Required action
Find "Theorem followed_redirect_descriptor (req" and "next = Request.body req)." in the records below. Copy the lines holding them and every line between, exactly, and no others.

------ Data for this exercise

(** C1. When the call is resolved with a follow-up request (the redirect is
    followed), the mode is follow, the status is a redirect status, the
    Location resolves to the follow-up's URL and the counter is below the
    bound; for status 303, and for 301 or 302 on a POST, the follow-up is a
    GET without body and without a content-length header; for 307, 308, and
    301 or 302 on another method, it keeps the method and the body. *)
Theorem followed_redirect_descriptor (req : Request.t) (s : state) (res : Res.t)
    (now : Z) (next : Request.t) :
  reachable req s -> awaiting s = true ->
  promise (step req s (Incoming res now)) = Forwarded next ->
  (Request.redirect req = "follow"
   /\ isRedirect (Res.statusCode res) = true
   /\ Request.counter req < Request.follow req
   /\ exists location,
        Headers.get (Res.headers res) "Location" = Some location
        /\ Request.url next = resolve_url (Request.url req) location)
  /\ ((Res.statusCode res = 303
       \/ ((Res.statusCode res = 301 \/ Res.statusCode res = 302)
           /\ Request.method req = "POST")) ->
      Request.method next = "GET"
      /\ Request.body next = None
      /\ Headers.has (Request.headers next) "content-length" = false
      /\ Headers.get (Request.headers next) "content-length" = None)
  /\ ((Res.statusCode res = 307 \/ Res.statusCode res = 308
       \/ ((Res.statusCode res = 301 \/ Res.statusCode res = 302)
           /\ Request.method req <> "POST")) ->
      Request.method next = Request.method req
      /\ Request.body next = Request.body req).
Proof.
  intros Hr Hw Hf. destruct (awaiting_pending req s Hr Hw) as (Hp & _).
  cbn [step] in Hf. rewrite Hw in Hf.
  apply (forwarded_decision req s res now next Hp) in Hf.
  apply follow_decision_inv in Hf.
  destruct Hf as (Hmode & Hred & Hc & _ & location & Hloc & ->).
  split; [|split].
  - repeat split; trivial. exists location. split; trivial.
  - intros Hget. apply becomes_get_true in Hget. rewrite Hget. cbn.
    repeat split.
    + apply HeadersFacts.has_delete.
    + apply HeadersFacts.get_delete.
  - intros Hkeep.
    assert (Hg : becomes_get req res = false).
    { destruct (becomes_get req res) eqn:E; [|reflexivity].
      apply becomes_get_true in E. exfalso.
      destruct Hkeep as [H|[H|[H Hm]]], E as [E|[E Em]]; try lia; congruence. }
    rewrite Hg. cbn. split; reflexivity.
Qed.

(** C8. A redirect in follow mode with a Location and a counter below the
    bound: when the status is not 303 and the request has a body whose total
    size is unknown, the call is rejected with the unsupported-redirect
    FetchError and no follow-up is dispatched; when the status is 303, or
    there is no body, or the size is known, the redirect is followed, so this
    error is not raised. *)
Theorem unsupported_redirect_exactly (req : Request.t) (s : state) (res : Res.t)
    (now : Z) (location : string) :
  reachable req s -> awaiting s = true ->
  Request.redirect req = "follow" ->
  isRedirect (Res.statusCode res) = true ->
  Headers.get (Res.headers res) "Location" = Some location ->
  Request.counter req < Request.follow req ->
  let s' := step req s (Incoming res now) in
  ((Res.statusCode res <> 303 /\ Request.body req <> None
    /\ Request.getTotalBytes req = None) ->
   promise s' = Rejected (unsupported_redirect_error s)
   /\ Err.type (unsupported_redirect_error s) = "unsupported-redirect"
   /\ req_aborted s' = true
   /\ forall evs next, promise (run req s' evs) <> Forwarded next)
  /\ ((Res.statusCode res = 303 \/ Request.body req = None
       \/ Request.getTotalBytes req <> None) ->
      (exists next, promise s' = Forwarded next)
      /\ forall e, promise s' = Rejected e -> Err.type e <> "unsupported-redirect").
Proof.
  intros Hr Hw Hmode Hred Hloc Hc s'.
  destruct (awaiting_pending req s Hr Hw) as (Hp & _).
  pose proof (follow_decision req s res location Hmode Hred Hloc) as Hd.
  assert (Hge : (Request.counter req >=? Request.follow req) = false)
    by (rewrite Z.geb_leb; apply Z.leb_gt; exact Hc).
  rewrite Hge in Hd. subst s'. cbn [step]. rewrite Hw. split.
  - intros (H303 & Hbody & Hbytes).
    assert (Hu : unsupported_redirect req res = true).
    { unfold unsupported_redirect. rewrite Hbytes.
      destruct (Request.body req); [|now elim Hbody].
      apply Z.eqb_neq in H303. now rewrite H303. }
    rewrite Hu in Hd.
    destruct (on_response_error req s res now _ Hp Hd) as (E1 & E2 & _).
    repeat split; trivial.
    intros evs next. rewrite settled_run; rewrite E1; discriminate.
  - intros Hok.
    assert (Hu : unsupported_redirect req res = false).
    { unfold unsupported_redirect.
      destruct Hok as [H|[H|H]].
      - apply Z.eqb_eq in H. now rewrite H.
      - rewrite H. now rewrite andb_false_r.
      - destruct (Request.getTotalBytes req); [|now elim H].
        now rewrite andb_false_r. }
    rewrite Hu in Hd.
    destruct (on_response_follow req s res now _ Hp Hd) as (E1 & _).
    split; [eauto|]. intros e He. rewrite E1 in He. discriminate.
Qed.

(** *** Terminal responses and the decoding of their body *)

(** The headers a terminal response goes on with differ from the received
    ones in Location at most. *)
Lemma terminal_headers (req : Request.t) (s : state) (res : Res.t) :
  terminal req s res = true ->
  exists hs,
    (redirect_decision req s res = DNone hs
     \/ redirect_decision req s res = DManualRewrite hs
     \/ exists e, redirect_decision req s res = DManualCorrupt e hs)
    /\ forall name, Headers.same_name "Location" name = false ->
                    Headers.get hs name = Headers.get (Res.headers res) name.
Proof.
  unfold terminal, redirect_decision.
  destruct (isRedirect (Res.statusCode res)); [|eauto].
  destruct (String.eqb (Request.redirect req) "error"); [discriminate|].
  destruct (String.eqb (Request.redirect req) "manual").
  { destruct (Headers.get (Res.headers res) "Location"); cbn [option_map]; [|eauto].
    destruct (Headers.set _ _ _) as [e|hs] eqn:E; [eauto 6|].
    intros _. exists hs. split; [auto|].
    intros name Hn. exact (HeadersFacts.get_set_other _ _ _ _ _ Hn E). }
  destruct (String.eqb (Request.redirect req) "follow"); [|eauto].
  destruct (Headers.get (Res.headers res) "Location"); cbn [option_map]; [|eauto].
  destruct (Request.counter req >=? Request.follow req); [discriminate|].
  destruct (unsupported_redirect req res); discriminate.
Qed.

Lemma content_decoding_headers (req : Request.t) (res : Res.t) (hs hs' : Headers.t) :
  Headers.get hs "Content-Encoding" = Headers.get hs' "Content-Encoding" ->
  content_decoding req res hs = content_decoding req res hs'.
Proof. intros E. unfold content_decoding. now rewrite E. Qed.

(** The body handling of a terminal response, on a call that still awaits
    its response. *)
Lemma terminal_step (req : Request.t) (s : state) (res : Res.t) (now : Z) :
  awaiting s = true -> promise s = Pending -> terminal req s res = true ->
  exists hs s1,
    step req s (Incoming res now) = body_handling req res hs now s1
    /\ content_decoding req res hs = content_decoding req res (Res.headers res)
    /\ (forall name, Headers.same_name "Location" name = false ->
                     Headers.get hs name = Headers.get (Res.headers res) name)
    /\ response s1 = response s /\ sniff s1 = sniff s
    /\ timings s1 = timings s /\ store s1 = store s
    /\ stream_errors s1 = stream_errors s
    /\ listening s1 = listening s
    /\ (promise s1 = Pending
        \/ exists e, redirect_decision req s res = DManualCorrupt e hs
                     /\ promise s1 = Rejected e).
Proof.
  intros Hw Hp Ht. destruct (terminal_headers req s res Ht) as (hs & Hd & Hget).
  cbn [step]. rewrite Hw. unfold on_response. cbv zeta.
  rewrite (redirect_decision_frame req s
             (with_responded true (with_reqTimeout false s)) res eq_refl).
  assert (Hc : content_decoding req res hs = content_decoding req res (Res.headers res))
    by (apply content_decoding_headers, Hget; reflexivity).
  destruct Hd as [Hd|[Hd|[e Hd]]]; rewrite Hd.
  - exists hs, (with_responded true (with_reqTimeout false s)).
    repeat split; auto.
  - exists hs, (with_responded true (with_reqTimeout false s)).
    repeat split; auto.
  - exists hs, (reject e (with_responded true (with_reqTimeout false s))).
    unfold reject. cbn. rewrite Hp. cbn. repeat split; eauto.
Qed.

------------

Solution
Theorem followed_redirect_descriptor (req : Request.t) (s : state) (res : Res.t)
    (now : Z) (next : Request.t) :
  reachable req s -> awaiting s = true ->
  promise (step req s (Incoming res now)) = Forwarded next ->
  (Request.redirect req = "follow"
   /\ isRedirect (Res.statusCode res) = true
   /\ Request.counter req < Request.follow req
   /\ exists location,
        Headers.get (Res.headers res) "Location" = Some location
        /\ Request.url next = resolve_url (Request.url req) location)
  /\ ((Res.statusCode res = 303
       \/ ((Res.statusCode res = 301 \/ Res.statusCode res = 302)
           /\ Request.method req = "POST")) ->
      Request.method next = "GET"
      /\ Request.body next = None
      /\ Headers.has (Request.headers next) "content-length" = false
      /\ Headers.get (Request.headers next) "content-length" = None)
  /\ ((Res.statusCode res = 307 \/ Res.statusCode res = 308
       \/ ((Res.statusCode res = 301 \/ Res.statusCode res = 302)
           /\ Request.method req <> "POST")) ->
      Request.method next = Request.method req
      /\ Request.body next = Request.body req).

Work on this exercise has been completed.